Cuando todas las estrellas del circo habían sucumbido al espectáculo. Habían demostrado que sus aprendizajes eran de lo más docto bajo la carpa, le tocaba, entonces, el turno al domador-gerente y sus fieras arrancadas de esa cuna tapizada que conformaban las estepas del Serengueti.
La arena del circo quedó a oscuras. Un haz de luz cayó sobre el presentador. Micrófono en mano anunciaba que ese día los leones no pisarían el coso, pues estaban aquejados de gripe. Una cepa extraña que atacaba a los leones y algunas otras especies que provenían de las estepas africanas. Nos levantamos y buscamos la salida. Con el derecho que nos daba ser trabajadores del circo, nos dirigimos a la jaula de los reyes de la planicie africana.
En una esquina, cabizbajo, estaba el héroe y dueño de Lena y Limbo. Les hablaba. Les pedía perdón por no haber podido darles de comer. Estaba también el padre del domador, un hombre corpulento, curtido en mil batallas laborales. Le decía a su primogénito que si no podían conseguir comida para los animales, era el fin. El fin de una estirpe dedicada desde hacía dos siglos al mundo del espectáculo. El estado ya les había advertido con varias cartas y se habían personado en las dependencias del circo funcionarios del ministerio. Si la situación no cambiaba, el gobierno intervendría y requisaría los animales. El hombre viejo se alejó con paso firme. El otro se quedó apoyado en los barrotes, llorando como un niño sin cumpleaños. Los leones, desde el fondo, sanos aunque con un hambre voraz, dormitaban y soñaban, quizás, con esas estepas que los vieron nacer y los vieron morir en vida.
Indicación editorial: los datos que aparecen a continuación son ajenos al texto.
(* ===== verification/PmuSessionFacts.v ===== *)
(** * PMU leases: correctness

    The laws of a backend are those the header [pmu_session.h] documents:
    [snapshot] and the clock only observe, and the other callbacks act on the
    core they are given.  Nothing is assumed of what [configure] and [restore]
    do to that core, whether they succeed or fail. *)

From S2P Require Import Prelude Effects PmuSession.

(** ** What the engine owes the hardware *)

(** The register fields the engine restores, with the masks of the code. *)
Definition owned_fields (sn : vd_pmu_snapshot) : list Z :=
  [sn_event_counter_count sn;
   Z.land (sn_raw_pmcr sn) (u32 (Z.lnot VD_PMU_PMCR_RESET_BITS));
   Z.land (sn_raw_pmcntenset sn) VD_PMU_IMPLEMENTED_COUNTER_MASK;
   Z.land (sn_raw_pmovsr sn) VD_PMU_IMPLEMENTED_COUNTER_MASK;
   sn_raw_pmselr sn; sn_raw_pmccntr sn; sn_raw_pmuserenr sn;
   Z.land (sn_raw_pmintenset sn) VD_PMU_IMPLEMENTED_COUNTER_MASK] ++
  map (fun i => nth i (sn_raw_pmxevtyper sn) 0) (seq 0 6) ++
  map (fun i => nth i (sn_raw_pmxevcntr sn) 0) (seq 0 6).

(** A configuration the engine makes: one event, on lane 5. *)
Definition configuration_ok (c : vd_pmu_configuration) : Prop :=
  cf_event_count c = VD_PMU_SESSION_MAX_ACTIVE_EVENTS /\
  has (cf_flags c) VD_PMU_SESSION_FLAG_CYCLES = false /\
  exists id code, lookup_allowlisted id g_allowlisted_events = Some code /\
    cf_events c = EventMetadata id code 5 0 :: replicate 3 no_metadata.

(** A backend that observes and acts as documented; [hw w core] are the PMU
    registers of [core]. *)
Class PmuHardware {W} (hw : W -> Z -> vd_pmu_snapshot) (b : vd_pmu_session_backend W) : Prop := {
  hw_snapshot core w r w' : call_snapshot b core w = (r, w') ->
    (forall c, hw w' c = hw w c) /\ (fst r = 0 -> snd r = hw w core);
  hw_now w r w' : call_now_ms b w = (r, w') -> forall c, hw w' c = hw w c;
  hw_configure core cfg w r w' : call_configure b core cfg w = (r, w') ->
    forall c, c <> core -> hw w' c = hw w c;
  hw_read core cfg w r w' : call_read b core cfg w = (r, w') ->
    forall c, c <> core -> hw w' c = hw w c;
  hw_restore core cfg sn w r w' : call_restore b core cfg sn w = (r, w') ->
    forall c, c <> core -> hw w' c = hw w c }.

(** ** Sequences of calls *)

Inductive pmu_call (W : Type) :=
| CallInit
| CallAcquire (owner : option vd_pmu_session_owner) (request : option vd_pmu_session_request)
    (backend : option (vd_pmu_session_backend W)) (lease_token : bool)
| CallRead (owner : option vd_pmu_session_owner) (lease_token : Z) (reading : bool)
| CallRestore (owner : option vd_pmu_session_owner) (lease_token : Z)
| CallWatchdog.
Arguments CallInit {W}.
Arguments CallAcquire {W} _ _ _ _.
Arguments CallRead {W} _ _ _.
Arguments CallRestore {W} _ _.
Arguments CallWatchdog {W}.

(** The result code and, for an acquisition, the token stored. *)
Definition pmu_exec {W} (c : pmu_call W) : eff (vd_pmu_session W * W) (Z * option Z) :=
  match c with
  | CallInit => assign vdPmuSessionInit ;! ret (0, None)
  | CallAcquire o r b t => vdPmuSessionAcquire o r b t
  | CallRead o t out => let! r := vdPmuSessionRead o t out in ret (fst r, None)
  | CallRestore o t => let! r := vdPmuSessionRestore o t in ret (r, None)
  | CallWatchdog => let! r := vdPmuSessionWatchdog in ret (r, None)
  end.

(** The tokens handed out by a sequence of calls, oldest first. *)
Fixpoint pmu_run {W} (calls : list (pmu_call W)) : eff (vd_pmu_session W * W) (list Z) :=
  match calls with
  | [] => ret []
  | c :: rest =>
      let! r := pmu_exec c in
      let! tokens := pmu_run rest in
      ret (option_list (snd r) ++ tokens)
  end.

(** Zero-initialised storage. *)
Definition pmu_storage {W} : vd_pmu_session W :=
  PmuSession 0 0 0 0 0 VD_PMU_SESSION_EMPTY 0 no_owner no_configuration no_snapshot no_backend.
Mi amigo y yo nos fuimos. No hablamos nada durante el trayecto que nos devolvía a nuestras jaulas. Al espectáculo de nuestra vida.

Al día siguiente, último día en la ciudad de la carpa, sucedió lo mismo. Los leones seguían sin comida. Hambrientos cada vez más… No nos acercamos mucho a la jaula. Manteníamos la distancia… Supimos que no actuarían las estrellas, el reclamo por excelencia, la síntesis que daba nombre y engrandecía ese universo de risas y de pavores. Que el domador no utilizaría la silla para enfrentarse a sus fieras, ni el látigo, para conquistarlos. Ni el aro encendido. Nada. Los leones seguían con gripe, así que el público no podría despedirse de los reyes de la sabana.
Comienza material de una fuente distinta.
Definition desired_core_valid s : bool :=
  forallb (fun bank => desired_bank_valid (entry (ms_original_core s) bank)
                                          (entry (ms_desired_core s) bank)) [0; 1].

(** ** Identities and handles *)

Definition identity_valid (identity : option vd_thread_mutation_identity) : bool :=
  match identity with
  | Some i => (0 <=? mi_owner_pid i) && (0 <=? mi_owner_thread i) && nz (mi_stop_token i) &&
              (0 <=? mi_target_user_thread i) && (0 <=? mi_target_guid i) &&
              negb (mi_owner_thread i =? mi_target_guid i)
  | None => false
  end.

Definition identity_equal (left right : vd_thread_mutation_identity) : bool :=
  (mi_owner_pid left =? mi_owner_pid right) && (mi_owner_thread left =? mi_owner_thread right) &&
  (mi_stop_token left =? mi_stop_token right) &&
  (mi_target_user_thread left =? mi_target_user_thread right) &&
  (mi_target_guid left =? mi_target_guid right).

Definition handle_valid s (identity : option vd_thread_mutation_identity)
    (handle : option vd_kernel_thread_mutation_handle) : Z :=
  match identity, handle with
  | Some i, Some h =>
      if ms_state s =? VD_THREAD_MUTATION_EMPTY then VD_KERNEL_ERROR_MUTATION_STATE
      else if negb (mh_struct_size h =? HANDLE_SIZE) ||
              negb (mh_abi_version h =? VD_KERNEL_THREAD_MUTATION_ABI_VERSION) ||
              nz (mh_reserved h) || (mh_token h =? 0) || (mh_generation h =? 0) ||
              (mh_stop_token h =? 0)
      then VD_KERNEL_ERROR_MUTATION_INVALID
      else if negb (identity_equal (ms_identity s) i) || negb (mh_token h =? ms_token s) ||
              negb (mh_generation h =? ms_generation s) ||
              negb (mh_stop_token h =? mi_stop_token (ms_identity s)) ||
              negb (mh_target_thread h =? mi_target_user_thread (ms_identity s)) ||
              negb (mh_bank_mask h =? ms_bank_mask s)
      then VD_KERNEL_ERROR_MUTATION_OWNER
      else 0
  | _, _ => VD_KERNEL_ERROR_MUTATION_STATE
  end.

(** ** The session object *)

Definition set_state (state : Z) s : vd_thread_mutation_session :=
  MutationSession (ms_next_sequence s) (ms_token s) (ms_generation s) (ms_bank_mask s)
    (ms_staged_banks s) state (ms_target_retained s) (ms_identity s) (ms_original_core s)
    (ms_desired_core s) (ms_original_vfp s) (ms_desired_vfp s).

Definition set_staged (banks : Z) s : vd_thread_mutation_session :=
  MutationSession (ms_next_sequence s) (ms_token s) (ms_generation s) (ms_bank_mask s)
    banks (ms_state s) (ms_target_retained s) (ms_identity s) (ms_original_core s)
    (ms_desired_core s) (ms_original_vfp s) (ms_desired_vfp s).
Abandonamos nuestro abono de trabajadores y de invitados y nos dirigimos a despedirnos de Limbo y Lena. Y de las demás fieras. Y de los payasos, que casi nos conocían o que casi creíamos que nos conocían. Sus sonrisas de mentira me recordaban que nunca me había gustado ese mundo. Ese espectáculo fabulado, ese universo hermanado, muy unido, sí, pero que no me atraía. Me daba miedo. Y más tarde he sabido que a mucha gente el circo no le hace gracia. Y si un circo no te hace gracia es sinónimo de miedo.
Pasamos por la caravana que hacía las funciones de despacho y vivienda del dueño-domador. Estaba triste. Me pidió si le podía echar en algún buzón una carta dirigida a la prensa local. Sí. Claro que podía. Nos pagó el salario, mi primer salario.
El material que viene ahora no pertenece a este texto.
Lemma begin_retained_wp b s w i :
  MutationHardware view held b -> ms_state s = VD_THREAD_MUTATION_EMPTY -> held w = None ->
  ewp (begin_retained (Some b) b i bank) (begin_outcome s w) (s, w).
Proof using Hbank.
  intros H Hs Hn0. unfold begin_retained.
  assert (Q : forall s' w' e, e < 0 -> ms_next_sequence s' = ms_next_sequence s ->
    ms_target_retained s' = 1 -> lease_of (ms_identity s') (held w') -> (forall k g, view k w' g = view k w g) ->
    ewp (clear_and_return (Some b) (e, None)) (begin_outcome s w) (s', w')).
  { intros s' w' e He Hn Hr Hl Hv. apply clear_and_return_wp; [done..|].
    intros w'' Hv' Hh. left. split_and!; try done.
    - intros g. cbn [snd]. by rewrite Hv', Hv.
    - right. cbn [fst snd]. by rewrite Hn. }
  ewp_step. ewp_step. ewp_step. ewp_step. assert (Hr1 := mh_retain _ _ _ _ Ecall).
  destruct Hr1 as [Hv1 Hl1]. specialize (Hl1 Hn0).
  ewp_step; [apply Q; try done; by apply Z.ltb_lt|].
  ewp_step. ewp_step. apply mh_status in Ecall0 as [Hv2 Hl2].
  assert (Hl12 : lease_of i (held w1)) by (by rewrite Hl2).
  assert (Hv12 : forall k g, view k w1 g = view k w g) by (intros k g; rewrite Hv2; auto).
  ewp_step; [by apply Q|].
  eapply ewp_use; [by apply begin_snapshot_wp|].
  intros r [s' w'] (Hv3 & Hl3 & Hn & Hr & Hi & Hx). cbn [fst snd] in *.
  assert (Hl13 : lease_of (ms_identity s') (held w')) by (by rewrite Hi, Hl3).
  assert (Hv13 : forall k g, view k w' g = view k w g) by (intros k g; rewrite Hv3; auto).
  ewp_step; [apply Q; try done; by apply Z.ltb_lt|].
  apply Z.ltb_ge in Eif1. destruct (Hx Eif1) as [Ho Hd].
  repeat ewp_step. right. cbn [fst snd]. split_and!; try done.
  - unfold target. change (ms_identity _) with (ms_identity s'). rewrite Hi. cbn. rewrite <- Hv12.
    exact Ho.
  - by exists s'.
  - unfold kernel_handle. cbn. rewrite Hi. done.
Qed.

Lemma begin_wp b s w i r h :
  MutationHardware view held b -> (forall r', r = Some r' -> br_bank_mask r' = bank) ->
  (ms_state s = VD_THREAD_MUTATION_EMPTY -> held w = None) ->
  ewp (vdThreadMutationBegin i r (Some b) h) (begin_outcome s w) (s, w).
Proof using Hbank.
  intros H Hr Hn. unfold vdThreadMutationBegin. ewp_step. ewp_step.
  assert (Q : forall e, e < 0 -> begin_outcome s w (e, None) (s, w)) by (left; auto).
  destruct i as [i|], r as [r|]; try (by apply ewp_ret, Q).
  rewrite (Hr r eq_refl). ewp_step; [by apply ewp_ret, Q|]. ewp_step; [by apply ewp_ret, Q|].
  ewp_step. ewp_step. ewp_step; [by apply ewp_ret, Q|]. apply negb_false_iff, Z.eqb_eq in Eif0.
  apply begin_retained_wp; auto.
Qed.

(** ** Stage *)

(** The desired core bank differs from the snapshot only in the selected user
    bank, and there only within what the kernel lets a debugger write. *)
Definition confined s : Prop :=
  bank = 1 ->
  desired_core_valid s = true /\ 0 <= selected_user_core_bank (ms_original_core s) /\
  forall k, k = 0 \/ k = 1 -> k <> selected_user_core_bank (ms_original_core s) ->
    entry (ms_desired_core s) k = entry (ms_original_core s) k.

Definition mut_full (st : session_t * W) : Prop :=
  mut_inv st /\ (ms_state (fst st) <> VD_THREAD_MUTATION_EMPTY -> confined (fst st)).

Definition seq_keep s s' : Prop :=
  ms_next_sequence s <> 0 -> ms_next_sequence s' = ms_next_sequence s.

Lemma seq_keep_zero s s' :
  ms_next_sequence s' = (if nz (ms_next_sequence s) then ms_next_sequence s else 1) ->
  seq_keep s s'.
Proof.
  unfold seq_keep. intros -> Hn. destruct (nz _) eqn:E; [done|]. by apply nz_false in E.
Qed.

Lemma entry_set registers k e k' :
  (k = 0 \/ k = 1) -> (k' = 0 \/ k' = 1) ->
  entry (set_entry registers k e) k' = if k' =? k then e else entry registers k'.
Proof. intros [->| ->] [->| ->]; done. Qed.

Lemma stage_core_confined m s r d :
  0 <= wr_register_bank r -> confined s -> stage_core m s r = inr d ->
  confined (set_core_banks (ms_original_core s) d s).
Proof.
  intros Hu Hc Hd Hb. destruct (Hc Hb) as (Hv & Hsel & Ho). unfold stage_core in Hd.
  repeat split_if_in Hd; try done. injection Hd as <-. cbn [ms_original_core ms_desired_core set_core_banks].
  split_and!; [by apply negb_false_iff in E4|done|].
  intros k Hk Hne. reflect_bool.
  assert (Hrb : wr_register_bank r = selected_user_core_bank (ms_original_core s)).
  { rewrite <- E1. unfold i32. rewrite u32_small by (unfold is_u32; lia).
    destruct (Z.ltb_spec (wr_register_bank r) 2147483648); lia. }
  unfold set_core_register. rewrite entry_set by lia.
  destruct (Z.eqb_spec k (wr_register_bank r)) as [Ek|_]; [congruence|by apply Ho].
Qed.

(** Staging keeps the target and its snapshot. *)
Lemma write_staged_wp b s w (core : bool) :
  MutationHardware view held b -> tx_ok s w -> ms_staged_banks s = bank ->
  bank = (if core then 1 else 2) ->
  ewp (if core then write_staged_core (Some b) b (target s)
       else write_staged_vfp (Some b) b (target s))
    (fun r st => (r = 0 /\ fst st = set_state VD_THREAD_MUTATION_STAGED s /\ tx_ok s (snd st) /\
                  view bank (snd st) (target s) = desired_view bank s) \/
                 (r < 0 /\ exists code, restored_or_pending s code st)) (s, w).
Proof using Hbank.
  intros H T Hs Hb.
  assert (R : forall w' e, e < 0 -> (forall g, g <> target s -> view bank w' g = view bank w g) ->
    held w' = held w ->
    ewp (rollback_after_error (Some b) e)
      (fun r st => (r = 0 /\ fst st = set_state VD_THREAD_MUTATION_STAGED s /\ tx_ok s (snd st) /\
                  view bank (snd st) (target s) = desired_view bank s) \/
                 (r < 0 /\ exists code, restored_or_pending s code st)) (s, w')).
  { intros w' e He Hw Hl. eapply ewp_mono; [apply rollback_wp; try done; by eapply tx_ok_world|].
    intros r st Hx. by right. }
  destruct core; unfold write_staged_core, write_staged_vfp; ewp_step; ewp_step; ewp_step; ewp_step.
  - apply mh_write_core in Ecall as [Hv1 Hl1].
    ewp_step; [apply R; [by apply Z.ltb_lt|auto..]|]. ewp_step. ewp_step.
    apply mh_snapshot_core in Ecall as (Hv2 & Hl2 & Hx).
    assert (Hw : forall g, g <> target s -> view bank w1 g = view bank w g)
      by (intros g Hg; rewrite Hv2; auto).
    assert (Hl : held w1 = held w) by congruence.
    ewp_step; [apply R; [by apply Z.ltb_lt|done..]|]. ewp_step; [by apply R|].
    repeat ewp_step. left. split_and!; try done; [by eapply tx_ok_world|]. cbn [snd].
    apply negb_false_iff, core_equal_spec in Eif1. apply Z.ltb_ge in Eif0.
    rewrite Hb, Hv2, <- Hx by done. done.
  - apply mh_write_vfp in Ecall as [Hv1 Hl1].
    ewp_step; [apply R; [by apply Z.ltb_lt|auto..]|]. ewp_step. ewp_step.
    apply mh_snapshot_vfp in Ecall as (Hv2 & Hl2 & Hx).
    assert (Hw : forall g, g <> target s -> view bank w1 g = view bank w g)
      by (intros g Hg; rewrite Hv2; auto).
    assert (Hl : held w1 = held w) by congruence.
    ewp_step; [apply R; [by apply Z.ltb_lt|done..]|]. ewp_step; [by apply R|].
    repeat ewp_step. left. split_and!; try done; [by eapply tx_ok_world|]. cbn [snd].
    apply negb_false_iff, vfp_equal_spec in Eif1. apply Z.ltb_ge in Eif0.
    rewrite Hb, Hv2, <- Hx by done. done.
Qed.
Durante la hora siguiente vagamos con paso quedo por el resto de las instalaciones. Acariciamos a los gatos, a los perros, a los caballos les dimos el azucarillo que guardábamos en el bolsillo de la chaqueta. Y por fin, nos acercamos a despedirnos de nuestras bestias enfermas de hambruna.
El domador estaba hincado de rodillas, dentro de la jaula, los brazos en cruz. Sus lágrimas barrían la arena que servía de cuna. Un hontanar de pena formaba grumos. Un manantial de miedo nos heló.
Se ofrecía de comida. Quería morir por ellos. Quería salvarlos. Quería salvarse. El circo y él morirían juntos.
Mi amigo y yo huimos de aquella escena sin decirnos nada. Sin mirar hacia atrás. Llorando y gritando. Nuestros gritos se solapaban con los de la familia circense que había acudido atónita a la última función.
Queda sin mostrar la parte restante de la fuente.